US closes busy border entry in Tijuana after migrant caravan arrives

Clark Mindock
A man walks along the top of the fence separating the US and Mexico in California: AFP/Getty Images

US authorities have installed a new barrier at one of the busiest crossing points along the US-Mexico border following protests sparked by the contentious migrant caravan.

The fence, which closed down the entry point for a moment, was installed just a day after around 400 Tijuana residents waived flags and chanted “Out! Out!” to protest the refugees and migrants who arrived in the border town last week, according to local media.

The US authorities shut down one of two pedestrian bridges on the San Ysidro crossing, with the apparent hope that the barrier would slow any rush from those in the migrant caravan hoping to make their way north.

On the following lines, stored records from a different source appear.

(** One operation that passes the check keeps the state as described. *)
Lemma check_sound w {X} (o : bpf_op V X) c st K :
  ctx_ok c st -> check o c K ->
  exists c', K (exec w o st).1 c' /\ ctx_ok c' (exec w o st).2.
Proof using Type.
  intros Hc. destruct o; simpl; intros HK.
  - exists c. split; [apply HK, pid_tgid_range|done].
  - exists c. split; [apply HK, ktime_range|done].
  - exists c. split; [apply HK, comm_length|done].
  - destruct HK as (off & n & Ho & Hn & HK). exists c. split; [|done].
    apply HK, (core_read_range _ _ _ _ _ _ Ho). set_unfold in Hn. lia.
  - exists c. split; [|done]. destruct (w_probe_read_user w n a) as [e bs] eqn:Hr.
    apply HK. pose proof (probe_read_user_length w n a) as Hl. by rewrite Hr in Hl.
  - destruct HK as (He & Hnone & Hsome). destruct (hm_lookup k (ps_map st)) as [p|] eqn:Hk; simpl.
    + eexists. split; [apply Hsome|by apply lookup_ok].
    + by exists c.
  - destruct HK as (-> & Hv & He & Hst & HK). exists c. split; [apply HK|by apply update_ok].
  - eexists. split; [apply HK|by apply delete_ok].
  - destruct HK as [Hp HK]. exists c. split; [apply HK; by eapply ctx_readable|done].
  - destruct HK as (Hp & Hst & Hf & HK). exists c. split; [done|by apply store_ok].
  - destruct HK as (Hs & -> & Hn & Hnone & Hsome).
    destruct (rb_reserve n 0 (ps_ring st)) as [[s r]|] eqn:Hr; simpl.
    + eexists. split; [apply Hsome|by apply reserve_ok].
    + by exists c.
  - destruct HK as [Hs HK]. exists c. split; [done|by apply write_ok].
  - destruct HK as (Hs & -> & HK). eexists. split; [done|by apply submit_ok].
Qed.

Lemma verified_run n w p c st :
  verified n p c -> ctx_ok c st ->
  exists c', (run w p st).1 = 0 /\ vc_slot c' = None /\ ctx_ok c' (run w p st).2.
Proof using Type.
  revert n c st. induction p as [a|X o k IH]; intros [|n] c st Hp Hc; simpl in Hp; try done.
  1, 2: destruct Hp as [-> Hs]; by exists c.
  destruct (check_sound w o c st _ Hc Hp) as (c' & Hk & Hc'). simpl. by eapply IH.
Qed.
End soundness.
End discipline.

(** ** The handlers pass *)

(** Ranges of what the handlers compute from typed answers. *)
Lemma ntohs_skc_range `{!Helpers} x : in_range (8 * 2) x -> in_range 16 (bpf_ntohs x).
Proof. apply ntohs_range. Qed.

#[export] Hint Resolve ntohs_skc_range : paryty.

Ltac solve_range := first
  [ done | apply in_range_0; done | apply wrap_in_range; done | by eauto with paryty ].

(** Where a member of the socket is: offset, size. *)
Ltac at_member off n H := exists off, n; split; [exact H|split; [apply (bool_decide_unpack _); exact I|]].

Lemma slot_event {E} `{!CObject E} (s : Z) (e : E) :
  co_wf e -> Some (s, event_size E) = Some (s, Z.of_nat (length (to_bytes e))).
Proof. intros Hwf. by rewrite length_event. Qed.

Ltac verify_op :=
  cbn [call mbind prog_bind mret prog_ret verified check read_skc vc_elem vc_stale vc_slot vc_empty
       fst snd fmap option_fmap option_map];
  match goal with
  | |- forall _, _ => intros
  | |- _ /\ _ => split
  | |- exists _ _, object_at _ _ [_; "skc_daddr"] = _ /\ _ => at_member 0 4 skc_daddr_at
  | |- exists _ _, object_at _ _ [_; "skc_rcv_saddr"] = _ /\ _ => at_member 4 4 skc_rcv_saddr_at
  | |- exists _ _, object_at _ _ [_; "skc_dport"] = _ /\ _ => at_member 12 2 skc_dport_at
  | |- exists _ _, object_at _ _ [_; "skc_num"] = _ /\ _ => at_member 14 2 skc_num_at
  | |- 0 <= event_size _ => apply event_size_nonneg
  | |- Some _ = Some (_, Z.of_nat (length (to_bytes _))) => apply slot_event
  | |- context [vc_release ?k (VCtx (Some (?k, ?p)) _ _)] =>
      unfold vc_release; cbn [vc_elem]; rewrite decide_True by reflexivity
  | |- readable _ _ => first [left; reflexivity | right; apply list_elem_of_here]
  | |- ?x = ?x => reflexivity
  end.

Section handlers.
Context {HW : Helpers}.

Lemma connect_verified sk : verified tcp_event_wf 8 (handle_tcp_connect sk) vc_empty.
Proof using Type.
  unfold handle_tcp_connect. repeat verify_op. split; simpl; solve_range.
Qed.

Lemma connect_ret_verified ret : verified tcp_event_wf 11 (handle_tcp_v4_connect_ret ret) vc_empty.
Proof using Type.
  unfold handle_tcp_v4_connect_ret, emit_event. change sizeof_tcp_event with (event_size tcp_event).
  repeat verify_op. destruct (ret =? 0); repeat verify_op; try done;
    match goal with H : tcp_event_wf _ |- _ => destruct H end; split; simpl; solve_range.
Qed.

Lemma set_state_verified sk state : verified tcp_event_wf 10 (handle_tcp_set_state sk state) vc_empty.
Proof using Type.
  unfold handle_tcp_set_state, emit_event. change sizeof_tcp_event with (event_size tcp_event).
  destruct (_ && _); repeat verify_op.
  split; simpl; try solve_range. by destruct (state =? TCP_ESTABLISHED).
Qed.

Lemma sendmsg_dns_verified sk msg len : verified (λ _, True) 9 (handle_udp_sendmsg sk msg len) vc_empty.
Proof using Type.
  unfold handle_udp_sendmsg. change sizeof_dns_event with (event_size dns_event).
  repeat verify_op. destruct (negb _); repeat verify_op.
  split; simpl; solve_range.
Qed.

Lemma sendmsg_http_verified sk msg size : verified (λ _, True) 9 (handle_tcp_sendmsg sk msg size) vc_empty.
Proof using Type.
  unfold handle_tcp_sendmsg. change sizeof_http_event with (event_size http_event).
  repeat verify_op. destruct (_ && _); repeat verify_op.
  split; simpl; try solve_range. by destruct (negb _).
Qed.

Lemma recv_verified sk msg len flags addr_len :
  verified args_wf 3 (handle_tcp_recvmsg sk msg len flags addr_len) vc_empty.
Proof using Type.
  unfold handle_tcp_recvmsg. repeat verify_op. destruct (Z.eqb_spec (is_db_port (bpf_ntohs x)) 0) as [|Hp]; repeat verify_op.
  split; [done|]. simpl. destruct (decide (bpf_ntohs x ∈ db_ports)) as [|Hn]; [done|].
  by apply is_db_port_zero in Hn.
Qed.

Lemma recv_ret_verified ret : verified args_wf 16 (handle_tcp_recvmsg_ret ret) vc_empty.
Proof using Type.
  unfold handle_tcp_recvmsg_ret. change sizeof_db_event with (event_size db_event).
  repeat verify_op. destruct (ret <=? 0); repeat verify_op.
  repeat match goal with
    | H : args_wf ?a |- context [buf_ptr ?a] => rewrite (proj1 H); cbn [Z.eqb negb andb]
    | |- context [sock_ptr ?a =? 0] => destruct (sock_ptr a =? 0); cbn [negb]
    | _ => verify_op
    end.
  all: split; simpl; try solve_range.
  all: first [by apply db_port_range | by case_match; [|apply wrap_in_range]].
Qed.
End handlers.

(** The programs of the object files, each with what its map's values are. *)
Inductive program `{Helpers} : forall V, (V -> Prop) -> prog V Z -> Prop :=
  | P_handle_tcp_connect sk : program tcp_event tcp_event_wf (handle_tcp_connect sk)
  | P_handle_tcp_v4_connect_ret ret : program tcp_event tcp_event_wf (handle_tcp_v4_connect_ret ret)
  | P_handle_tcp_set_state sk state : program tcp_event tcp_event_wf (handle_tcp_set_state sk state)
  | P_handle_udp_sendmsg sk msg len : program unit (λ _, True) (handle_udp_sendmsg sk msg len)
  | P_handle_tcp_sendmsg sk msg size : program unit (λ _, True) (handle_tcp_sendmsg sk msg size)
  | P_handle_tcp_recvmsg sk msg len flags addr_len :
      program recvmsg_args args_wf (handle_tcp_recvmsg sk msg len flags addr_len)
  | P_handle_tcp_recvmsg_ret ret : program recvmsg_args args_wf (handle_tcp_recvmsg_ret ret).

#[export] Hint Resolve connect_verified connect_ret_verified set_state_verified sendmsg_dns_verified
  sendmsg_http_verified recv_verified recv_ret_verified : paryty.

Ltac program_verified Hp := destruct Hp; (eapply verified_le; [|by eauto with paryty]; lia).

(** [C11] Every program of the four object files passes the verifier within 16
    helper calls and memory accesses: it reads only members the kernel types
    have, dereferences only pointers a lookup returned, never inserts or writes
    while it holds a deleted element, writes exactly the bytes it reserved, and
    returns 0 with no record left reserved. *)
Theorem handlers_verified `{Helpers} V val_ok (p : prog V Z) :
  program V val_ok p -> verified val_ok 16 p vc_empty.
Proof. intros Hp. program_verified Hp. Qed.

(** [C12] On any runtime and in any state - full map, full ring, faulting reads
    included - every program of the object files returns 0, leaves the map and
    the ring well-formed with every reserved record submitted, and every map
    value well-formed. *)
Theorem handlers_safe `{HW : Helpers} {V} `{HM : BpfHash V} {HR : Ringbuf} val_ok (p : prog V Z) w st :
  program V val_ok p ->
  ps_wf st -> settled st -> map_Forall (λ _, val_ok) (hm_abs (ps_map st)) ->
  (run w p st).1 = 0 /\ ps_wf (run w p st).2 /\ settled (run w p st).2 /\
  map_Forall (λ _, val_ok) (hm_abs (ps_map (run w p st).2)).
Proof.
  intros Hp Hwf Hs Hv.
  assert (verified val_ok 16 p vc_empty) as Hver by program_verified Hp.
  destruct (verified_run val_ok 16 w p vc_empty st Hver) as (c' & H0 & Hslot & Hc').
  { split; simpl; try done. by intros ? ?%elem_of_nil. }
  pose proof (ck_slot _ _ _ Hc') as Hset. rewrite Hslot in Hset.
  split_and!; [done|apply (ck_wf _ _ _ Hc')|done|apply (ck_vals _ _ _ Hc')].
Qed.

The point of entry was closed for several hours, adding headaches in the area where 110,000 people cross every day in 40,000 vehicles.

Nearly 3,000 migrants arrived in Tijuana last week, and US authorities say that as many as 10,000 may end up in the border city. The migrants have been on the road for at least a week at this point, and are fleeing violent conditions in their home countries in Central America.

The caravan has been politicized in the United States, where President Donald Trump attempted to capitalise on fear of the migrants during the run up to the 2018 midterm elections.

In the process, Mr Trump has claimed that the caravan includes middle eastern individuals, and that there are violent individuals in the group. Those claims were made without evidence.

Mr Trump has ordered American troops to the US-Mexico border, too, where the US military has been seen installing razor wire barriers that authorities say could help to keep migrants from flooding into the US.

Those troops sent to the border number about 5,800 and the number could increase.